(** * Receipt field extraction: a shallow embedding of the parsing core

    The development follows the Python sources

      - [app/parsing/currency_parser.py]  (class [CurrencyParser])
      - [app/ocr/ocr_engine.py]           (class [OCRResult], [get_text_lines])
      - [app/parsing/extractors.py]       (the three extractors and the orchestrator)
      - [app/config.py]                   (keyword lists, date patterns, month table)

    Modelling conventions.

      - Text is a list of 8-bit characters read as ASCII ([str]).  Python's
        classification of code points above 127 is not modelled: such
        characters count as symbols that are neither digit, letter nor space.
      - A Python [float] is the rational number that the binary64 value
        denotes ([Q]).  Where the source computes with floats, the result is
        rounded as the machine rounds it ([Binary64.b64]: to the nearest
        binary64 number, halves to the even significand): in [float(...)],
        in the subtraction of [get_text_lines], in the sum, the quotient and
        the blend of [extract_all], and in [int(len(text_lines) * 0.7)].  A
        float literal of the source is written as its decimal ([0.9] is
        [9 # 10]) and [round(x, 3)] as the decimal with three places that it
        prints; an operation that computes with such a value reads it
        through [b64].  The corner means [center_y] and [center_x] are the
        exact means, which is what the machine computes for coordinates
        whose sum it forms without rounding, as for whole pixels.  Infinities
        and NaN are outside the model, which concerns numbers of 309 and
        more digits.  Values are kept in lowest terms so that they compare
        with [=].
      - A Python exception is a value [Raise e] of the result type [res];
        [try/except] is written out where the source has one.
      - [date.today()] is an explicit argument [today].
      - A regular expression is kept both as the source text of the pattern and
        as the syntax tree that [re_compile] builds from it
        ([patterns_compiled]); matching is a backtracking matcher with the
        priorities of Python's [re].
      - A detection carries the identity of its Python object ([oid]), since
        [list.index] compares detections by identity. *)

From Stdlib Require Import Ascii String.
From Stdlib Require Import List Bool Arith ZArith QArith Qround Qabs Qpower Lia Lqa.
From Stdlib Require Import Permutation Sorted.
Import ListNotations.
=-=-=
What the task requires:
Read the entries above and find each line holding the word "computes". Copy it out.

Answer section:
        denotes ([Q]).  Where the source computes with floats, the result is
        prints; an operation that computes with such a value reads it
        exact means, which is what the machine computes for coordinates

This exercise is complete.